任務失敗
どうしたものかと頭を悩ませていると、アズールがにんまりとした笑みでルビーの後ろに立ち。
「なんだよルビー、頭を撫でられてるのが羨ましいのか?それなら姉ちゃんが撫で回してやるよ!!」
ルビーの頭に手を置いたと思ったらわしゃわしゃと犬を撫でるような要領でルビーの頭を撫でまわす。
というか、完全に犬猫を扱う時のそれだ。撫でるたびにルビーの髪が乱れてぼさぼさになっていく様子は少々見ていて面白い。
「なっ?!だ、誰もそんなこと言ってないでしょう?!ちょっとやめっ、ボサボサになるでしょ!!おいコラ話聞けバカ!!」
「うりうりうりー!!ちょっと前まではお姉ちゃんって呼んでくれたクセに中学入ったら生意気になりやがってこのやろー。姉ちゃんは寂しいぞー」
「やめろって言ってんの!!!!!!!!」
「ぷっ、ルビー、アメティアお姉ちゃんですよ~」
「バカにしてんのか!!!」
アメティアも加わってバカ騒ぎする様子は、いよいよ本格的に陰鬱とした雰囲気を吹き飛ばすのにはちょうどいい明るさだった。おかしくて涙が出るほど笑っている。
「ノワールもー!!」
「よしよし、ノワールも頑張ったわね」
大人しくしていたノワールもこの騒ぎに明るい気持ちになったのか、私とフェイツェイの元へと飛び込んで来た。
要望にお応えして撫でてあげるとえへへーといつもと変わらない笑顔を返してくれた。可愛いなぁ。
「……なんだか、三姉妹が二組いるみたいね。私だけ一人っ子かぁ」
ぼやきながら微笑まし気に見ているウィスティーさんも、明るくなった雰囲気に一安心と言った様子で、周囲の大人たちもホッとしたような印象を浮かべている。
暗い雰囲気と言うのは誰だって良いとは思わない。任務は失敗だけど、それをズルズル引きずるのはさっきも言ったように良くない。

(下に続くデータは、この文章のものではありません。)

(** * The chat-room session of src/App.tsx

    A shallow embedding of the session logic of the [App] component: the
    React state cells, the [wsRef] transport reference, the three intents
    ([connectToWebSocket], [sendMessage], [leaveRoom]) and the four handlers
    installed on every WebSocket ([onopen], [onmessage], [onerror],
    [onclose]), the code generator and the cleanup on unmount.  Of the
    rendering, only the test that marks a message as the user's own is
    modelled. *)

From Stdlib Require Import String Ascii NArith ZArith Lia.
From stdpp Require Import base option list numbers.

Local Open Scope nat_scope.
Set Warnings "-register-all".

(** ** JavaScript strings

    A JavaScript string is a sequence of UTF-16 code units; [length] counts
    code units and [trim] works on code units (every white-space code point
    lies in the basic plane). *)

Definition jsstring := list N.

(** A source literal, read as its code units. *)
Definition lit (s : string) : jsstring :=
  List.map N_of_ascii (list_ascii_of_string s).

(** WhiteSpace and LineTerminator of ECMAScript: what [String.prototype.trim]
    strips. *)
Definition is_ws (c : N) : bool :=
  ((9 <=? c) && (c <=? 13) || (c =? 32) || (c =? 160) || (c =? 5760)
   || (8192 <=? c) && (c <=? 8202) || (c =? 8232) || (c =? 8233)
   || (c =? 8239) || (c =? 8287) || (c =? 12288) || (c =? 65279))%N.

Fixpoint trimStart (s : jsstring) : jsstring :=
  match s with
  | c :: r => if is_ws c then trimStart r else s
  | [] => []
  end.

Definition trimEnd (s : jsstring) : jsstring := rev (trimStart (rev s)).

Definition trim (s : jsstring) : jsstring := trimEnd (trimStart s).

(** Truthiness of a string: the empty string is the only falsy one. *)
Definition truthy_str (s : jsstring) : bool :=
  match s with [] => false | _ => true end.

(** ** JavaScript values

    What [JSON.parse] can return, what [JSON.stringify] is given, and
    [undefined] for an absent property.  Numbers are kept as integers: the
    session never looks inside one. *)

Inductive jsval :=
| JUndefined
| JNull
| JBool (b : bool)
| JNum (n : Z)
| JStr (s : jsstring)
| JArr (items : list jsval)
| JObj (props : list (jsstring * jsval)).

Fixpoint own_prop (props : list (jsstring * jsval)) (k : jsstring) : jsval :=
  match props with
  | [] => JUndefined
  | (k', v) :: r => if bool_decide (k' = k) then v else own_prop r k
  end.

(** [v.k] for the property names the session reads ([type], [payload],
    [sender], [text], [message]; none of them is on a prototype): [None] is
    the TypeError raised on [undefined] and [null]. *)
Definition get_prop (v : jsval) (k : jsstring) : option jsval :=
  match v with
  | JUndefined | JNull => None
  | JObj props => Some (own_prop props k)
  | _ => Some JUndefined
  end.

(** [v === 'literal'], the comparison a [switch] makes. *)
Definition strict_eq_str (v : jsval) (s : jsstring) : bool :=
  match v with
  | JStr t => bool_decide (t = s)
  | _ => false
  end.
(** C10, evaluated where it fails.  [Book.belongsTo(User, { targetKey:
    'nope' })] names a target key that is no attribute of [User].  The
    constructor throws the type error of reading [field] on [undefined]; so
    declaring the relationship (construction, then attribute injection)
    ends there, with the registry as it was, and not in the "Missing target
    key" error of attribute injection that the claim has. *)
Theorem missing_target_key_throws_in_constructor :
  read_prop "nope" (Model.rawAttributes Library.User) = VUndefined /\
  BelongsTo.new "Book" "User" [("targetKey", VStr "nope")] Library.registry
  = (Throw field_of_undefined, Library.registry) /\
  (a ← BelongsTo.new "Book" "User" [("targetKey", VStr "nope")];
   BelongsTo.injectAttributes
     Library.no_constraints Library.no_collision a) Library.registry
  = (Throw field_of_undefined, Library.registry) /\
  field_of_undefined <> Error "Missing target key".
Proof.
  split; [reflexivity|].
  destruct (unresolved_target_key_fails_at_construction
              "Book" "User" [("targetKey", VStr "nope")] Library.registry
              Library.Book Library.User (VStr "nope")
              eq_refl eq_refl eq_refl (or_introl eq_refl))
    as [Hnew Hthen]; [discriminate|].
  split; [exact Hnew|]. split; [apply Hthen|discriminate].
Qed.

(* ===================================================================== *)
(** ** Construction: what a successful constructor returns *)
(* ===================================================================== *)

(** With both models in the registry and the arity check passed, the
    constructor succeeds or fails with the resolution of the storage fields
    of the target keys, and returns [constructed]. *)
Lemma new_unfold (source target : string) (options : obj) (r : Registry) S T :
  r !! source = Some S -> r !! target = Some T ->
  BelongsTo.new source target options r =
  if BelongsTo.arity_mismatch (get_prop "foreignKey" options)
                              (get_prop "targetKey" options)
  then (Throw (Error BelongsTo.arity_message), r)
  else
    match mapM (BelongsTo.targetKeyField T)
               (BelongsTo.resolve_targetKeys (get_prop "targetKey" options) T) r
    with
    | (Ok targetKeyFields, r') =>
        (Ok (constructed source target options S T targetKeyFields), r')
    | (Throw e, r') => (Throw e, r')
    end.
Proof.
  intros HS HT. unfold BelongsTo.new.
  rewrite (bind_ok _ _ _ _ _ (resolve_alias_ok target options r T HT)).
  rewrite (get_prop_set_prop_ne "foreignKey" "name") by discriminate.
  rewrite (get_prop_set_prop_ne "targetKey" "name") by discriminate.
  destruct (BelongsTo.arity_mismatch _ _); [reflexivity|].
  unfold BelongsTo.resolve_keys. resolve_foreignKeys HS HT.
  rewrite bind_run. unfold model at 1. rewrite HS.
  rewrite bind_run. unfold model at 1. rewrite HT.
  rewrite (get_prop_set_prop_ne "foreignKey" "name") by discriminate.
  rewrite (get_prop_set_prop_ne "targetKey" "name") by discriminate.
  rewrite bind_run.
  destruct (mapM _ _ r) as [[tkf|e] r']; reflexivity.
Qed.
(** X18. What the search for pending requests removes: first the
    keys of processing records older than the timeout that it passes,
    then the key of the one finished record it shows, if it shows one,
    and nothing else; so a processing record younger than the timeout
    is never removed, and at most one finished record is taken per
    opening of the popup.  When the search finds nothing, every record
    was an expired one and all are removed. *)
Theorem pending_search_removals (displays : JsValue -> bool)
    (entries : list (string * RequestState)) (now : Z) (found : Pending)
    (removed : list string) :
  checkPendingRequest displays entries now = (found, removed) ->
  (exists skipped,
     removed = (skipped ++ taken found)%list /\
     Forall (fun r => exists st, (r, st) ∈ entries /\ expired now st) skipped) /\
  (forall r, r ∈ taken found -> exists st, (r, st) ∈ entries /\ terminal st) /\
  (found = NoPending ->
     Forall (fun e => expired now e.2) entries /\ removed = entries.*1).
Proof.
  intros Hc. split; [|split].
  - revert found removed Hc.
    induction entries as [|[r0 st] entries IH]; intros found removed; simpl.
    + intros [= <- <-]. by exists [].
    + destruct st as [t u|d c e|err c e].
      * destruct (now - t <? Popup.REQUEST_TIMEOUT)%Z eqn:Hlt.
        { intros [= <- <-]. by exists []. }
        destruct (checkPendingRequest displays entries now) as [f rem] eqn:Hrec.
        intros [= <- <-]. destruct (IH f rem eq_refl) as (skipped & -> & Hall).
        exists (r0 :: skipped). split; [done|]. constructor.
        { exists (Processing t u). split; [by left|simpl; lia]. }
        eapply Forall_impl; [exact Hall|]. intros r (st & Hin & Hex).
        exists st. split; [by right|done].
      * destruct (displays d); intros [= <- <-]; by exists [].
      * intros [= <- <-]. by exists [].
  - revert found removed Hc.
    induction entries as [|[r0 st] entries IH]; intros found removed; simpl.
    + intros [= <- <-] r Hr. by apply elem_of_nil in Hr.
    + destruct st as [t u|d c e|err c e].
      * destruct (now - t <? Popup.REQUEST_TIMEOUT)%Z eqn:Hlt.
        { intros [= <- <-] r Hr. by apply elem_of_nil in Hr. }
        destruct (checkPendingRequest displays entries now) as [f rem] eqn:Hrec.
        intros [= <- <-] r Hr. destruct (IH f rem eq_refl r Hr) as (st & Hin & Ht).
        exists st. split; [by right|done].
      * destruct (displays d); intros [= <- <-] r Hr.
        { apply list_elem_of_singleton in Hr as ->.
          exists (Complete d c e). split; [by left|done]. }
        by apply elem_of_nil in Hr.
      * intros [= <- <-] r Hr. apply list_elem_of_singleton in Hr as ->.
        exists (Error err c e). split; [by left|done].
  - intros ->. by apply (pending_none displays).
Qed.
Lemma effect_unlink (p : path) : deletes p -> effect changes (unlink p).
Proof.
  intros Hp w. unfold unlink.
  destruct (fs w !! p) as [[]|]; cbn [snd];
    first [apply changes_refl | now apply changes_delete].
Qed.

Lemma effect_client_send (method url : string) cookies (body : json) :
  logs (Requested method url cookies body) ->
  effect changes (client_send method url cookies body).
Proof.
  intros He w. unfold client_send. cbv zeta.
  pose proof (changes_log w _ He) as Hlog.
  destruct (net (add_log _ w)) as [|[]]; cbn [snd]; try exact Hlog;
    (eapply changes_trans; [exact Hlog | apply changes_net]).
Qed.

Lemma effect_requests_get (url : string) :
  logs (Requested "GET" url [] JNull) ->
  effect changes (requests_get url).
Proof.
  intros He w. unfold requests_get. cbv zeta.
  pose proof (changes_log w _ He) as Hlog.
  destruct (net (add_log _ w)) as [|[]]; cbn [snd]; try exact Hlog;
    (eapply changes_trans; [exact Hlog | apply changes_net]).
Qed.

Lemma effect_bind {A B} (m : M A) (k : A -> M B) :
  effect changes m -> (forall a, effect changes (k a)) ->
  effect changes (bind m k).
Proof.
  intros Hm Hk w. unfold bind. specialize (Hm w).
  destruct (m w) as [[a|e] w1]; cbn [snd] in *; [|exact Hm].
  eapply changes_trans; [exact Hm | apply Hk].
Qed.
(** * Mini compiler: semantic analyzer and RISC-V code generator

    A shallow embedding of [static_semantic_ast_visitor.py] and
    [code_gen_ast_visitor.py].  Python dictionaries are finite maps
    ([gmap]), the visitors' mutable attributes are fields of a record
    that every visiting function takes and returns, emitted assembly
    lines are strings, and diagnostics are (message, line) pairs in the
    order in which [Error] prints them. *)

From Stdlib Require Import ZArith Decimal DecimalString DecimalZ DecimalPos.
From stdpp Require Import gmap strings list.

Set Warnings "-register-all,-clear-no-such-hyp".

Open Scope Z_scope.
Open Scope string_scope.

(** ** Syntax trees

    The node classes of the [miniast] package are data only; their
    shapes are read off the attribute accesses made by the visitors.
    Every node carries its [linenum].  Names are [IdentifierExpression]
    nodes in the tree and both [Name] helpers return their [id], so a
    name is a string here. *)

Module Ast.

Inductive type_node :=
| IntType
| BoolType
| StructType (linenum : Z) (name : string).

Inductive return_type :=
| ReturnTypeVoid
| ReturnTypeReal (type_ : type_node).

Inductive expression :=
| IntegerExpression (linenum : Z) (value : Z)
| TrueExpression (linenum : Z)
| FalseExpression (linenum : Z)
| NullExpression (linenum : Z)
| ReadExpression (linenum : Z)
| IdentifierExpression (linenum : Z) (id : string)
| DotExpression (linenum : Z) (left : expression) (id : string)
| UnaryExpression (linenum : Z) (operator : string) (operand : expression)
| BinaryExpression (linenum : Z) (operator : string) (left right : expression)
| InvocationExpression (linenum : Z) (name : string) (arguments : list expression)
| NewExpression (linenum : Z) (id : string).

Inductive lvalue :=
| LValueID (linenum : Z) (id : string)
| LValueDot (linenum : Z) (left : lvalue) (id : string).

(** [else_block] may be absent ([None] in Python).  A [ReturnStatement]
    always has its expression: a return without one is a
    [ReturnEmptyStatement]. *)
Inductive statement :=
| BlockStatement (linenum : Z) (statements : list statement)
| AssignmentStatement (linenum : Z) (target : lvalue) (source : expression)
| ConditionalStatement (linenum : Z) (guard : expression)
    (then_block : statement) (else_block : option statement)
| WhileStatement (linenum : Z) (guard : expression) (body : statement)
| DeleteStatement (linenum : Z) (e : expression)
| InvocationStatement (linenum : Z) (e : expression)
| PrintStatement (linenum : Z) (e : expression)
| PrintLnStatement (linenum : Z) (e : expression)
| ReturnStatement (linenum : Z) (e : expression)
| ReturnEmptyStatement (linenum : Z).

この失敗を次の決意に変えなくては。委員長のためにも、ぐずぐずしている暇はない。
「良い目をしているねアリウム。攫われた彼女が、フェイツェイ、貴女の友人だと言うことは秘密裏には聞いています。……改めて言います、ごめんなさい。私のミスよ」
そう、次を誓い、次こそはと決意を深めていると、近付いて来たウィスティーさんが頭を下げる。
彼女は自分を責めがちな性格のようだ。最強と言えども心まではそうではないと言うことだろうか。

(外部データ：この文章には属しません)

(** X6. A turn of the worker never raises, and it takes a CONNECTED slave
    out of that state only by setting it DISCONNECTED, and only in two
    cases: a firmware update asks for the reboot of its version, or no
    reply came in this turn, the count of missed replies in a row has
    reached [maxTimeouts] with this one, and the reconnect probe had
    already been used.  In particular a turn in which a reply is read
    never disconnects the slave. *)
Theorem worker_disconnects_only_at_limit :
  forall (self : FCCommunicator) (env : worker_env)
         (more : list worker_env) (w : wstate),
    getStatus (slave w) = SS_CONNECTED ->
    exists w' t,
      _slaveRoutine self env more w = (inr tt, w', t) /\
      (getStatus (slave w') = SS_CONNECTED \/
       (getStatus (slave w') = SS_DISCONNECTED /\
        (flash_pending self (slave w) \/
         ((maxTimeouts self <= timeouts (loc w) + 1)%Z /\
          tryBuffer (loc w) = false)))).
Proof.
  intros self env more w Hst.
  assert (exists r w' t,
            connected_cycle self env w = (r, w', t) /\
            (getStatus (slave w') = SS_CONNECTED \/
             (getStatus (slave w') = SS_DISCONNECTED /\
              (flash_pending self (slave w) \/
               ((maxTimeouts self <= timeouts (loc w) + 1)%Z /\
                tryBuffer (loc w) = false))))) as (r & w' & t & Hc & Hpost).
  2:{ unfold _slaveRoutine, try_except.
      rewrite (bind_run _ _ w w w [] eq_refl). rewrite Hst, Hc.
      destruct r as [e|[]]; cbn; eexists _, _;
        (split; [reflexivity|exact Hpost]). }
  unfold connected_cycle. rewrite (bind_run _ _ w w w [] eq_refl).
  destruct (flashFlag self
            && bool_decide (getVersion (slave w) <> targetVersion self))
    eqn:Hflash.
  { apply andb_prop in Hflash as [Hf Hv]. apply bool_decide_eq_true_1 in Hv.
    unfold setSlaveStatus_w, setSlaveStatus. munfold. cbn.
    destruct (lock_ok env); cbn; eexists _, _, _; (split; [reflexivity|]).
    - right. split; [reflexivity|]. by left.
    - left. exact Hst. }
  set (P := fun sl => getStatus sl = SS_CONNECTED).
  set (Q := fun l => timeouts l = timeouts (loc w)
                     /\ tryBuffer l = tryBuffer (loc w)).
  assert (worker_inv P Q w) as Hw by done.
  pose proof connected_stable as HP.
  (* the mailbox *)
  unfold bind at 1.
  pose proof (keeps_getMOSI_w P Q w Hw) as H1.
  destruct (getMOSI_w w) as [[[e1|fetched] w1] t1] eqn:Hget; cbn in H1.
  { eexists _, _, _. split; [reflexivity|]. left. apply H1. }
  (* the command *)
  unfold bind at 1.
  assert (preserves (worker_inv P Q)
            (match fetched with
             | Some (MOSI_DC dc selection) =>
                 let m := "S|D:" +:+ str_num dc +:+ ":" +:+ selection in
                 modify (with_loc (set_message m));; _send m 2 false
             | Some (MOSI_DC_MULTI dcs) =>
                 let m := "S|F:" +:+ dcs in
                 modify (with_loc (set_message m));; _send m 2 false
             | Some MOSI_DISCONNECT => _sendToListener self "X" 2 true
             | Some MOSI_REBOOT => _sendToListener self "R" 2 true
             | Some (MOSI_OTHER _) => ret tt
             | None => _send (message (loc w)) 2 false
             end)) as Hsend.
  { destruct fetched as [[| | | |]|]; cbn zeta;
      repeat first [ solve [auto 2 with keep nocore]
                   | apply keeps_with_loc; intros l Hl; exact Hl
                   | apply preserves_bind; [|intros ?] ]. }
  specialize (Hsend w1 H1).
  match goal with
  | |- context [match ?m w1 with _ => _ end] =>
      destruct (m w1) as [[[e2|[]] w2] t2] eqn:Hsent
  end; cbn in Hsend.
  { eexists _, _, _. split; [reflexivity|]. left. apply Hsend. }
  (* the receive *)
  unfold bind at 1.
  pose proof (keeps_receive P Q (arrivals env) w2 Hsend) as H3.
  destruct (_receive (arrivals env) w2) as [[[e3|reply] w3] t3] eqn:Hrecv;
    cbn in H3.
  { eexists _, _, _. split; [reflexivity|]. left. apply H3. }
  destruct reply as [reply|].
  - (* a reply *)
    assert (worker_inv P any_locals w3) as H3' by (split; [apply H3|done]).
    pose proof (keeps_process_reply P self reply w3 H3') as H4.
    destruct (process_reply self reply w3) as [[r4 w4] t4].
    eexists _, _, _. split; [reflexivity|]. left. apply H4.
  - (* no reply *)
    destruct H3 as [Hst3 [Ht3 Hb3]].
    unfold process_timeout. munfold. cbn.
    destruct (timeouts (loc w3) + 1 =? maxTimeouts self - 1)%Z eqn:Heq; cbn.
    { eexists _, _, _. split; [reflexivity|]. by left. }
    destruct (timeouts (loc w3) + 1 <? maxTimeouts self)%Z eqn:Hlt; cbn.
    { eexists _, _, _. split; [reflexivity|]. by left. }
    destruct (tryBuffer (loc w3)) eqn:Hb; cbn.
    { eexists _, _, _. split; [reflexivity|]. by left. }
    unfold _sendToListener, setSlaveStatus_w, setSlaveStatus. munfold. cbn.
    apply Z.ltb_ge in Hlt. rewrite Ht3 in Hlt.
    destruct (bool_decide (ip (slave w3) <> None)); cbn;
      destruct (lock_ok env); cbn; eexists _, _, _;
      (split; [reflexivity|]);
      first [ left; exact Hst3
            | right; split; [reflexivity|]; right;
              split; [exact Hlt|by symmetry] ].
Qed.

「いえ、誰のせいということは無いですよ。悪いのはあの男たちです。あいつらが全て悪い、そうじゃないですか?」
「だな。彼女を助けられなかったのは確かに心苦しいけど、それがウィス姉さんのせいだとは思わない。そういうところはウィス姉さんの悪いところだと思う」
「……そう、ね。反省はともかく後悔のし過ぎは良くないわね。割り切らないと、先輩たちにも散々注意された悪癖なんだけど、中々治らないわね」
私達にそう言われて、ウィスティーさんは目を細めて笑う。先輩、と言うのはファースト世代の彼女の中でも最初期にいた魔法少女達の事だろう。
懐かしむようにも言う彼女は、見た目年齢相応の悩める女性、と言った感じだった。
「それが、ウィスティーさんの良いところでもあるんじゃないですか?」
「貴女と話してると、先輩達と話してる気分になるわね。私の方が年上のはずなのに、私が教えられているし」
「背伸びするのが得意ですからね、コイツ」
「ひっぱたくわよ」
茶化すフェイツェイに肘打ちを打ち込みながら反論すると、ウィスティーさんはケラケラ笑いながら目じりに涙を浮かべる。彼女も肩の荷が少し降りたようだ。
最強故の悩みなのかも知れない。大きな力や影響力と言うのはそれだけで責任を伴う。それを若い彼女が振るう事がどれほどのプレッシャーなのかは計り知れないものだと思う。
藤色の髪を整えながら笑う彼女に釣られて、私達も笑っていると
「お待たせしましたぁっ!!!!」
更に騒がしい魔法少女、疾駆の魔法少女 クルボレレがスライディングで盛大な砂埃を立てながら、私たちの元にやって来た。
元気なのは大変よろしいけど、元気過ぎるのも考え物だと思う。なんで人がいるど真ん中で盛大に砂埃を立てるかな。ゲホッゲホッ。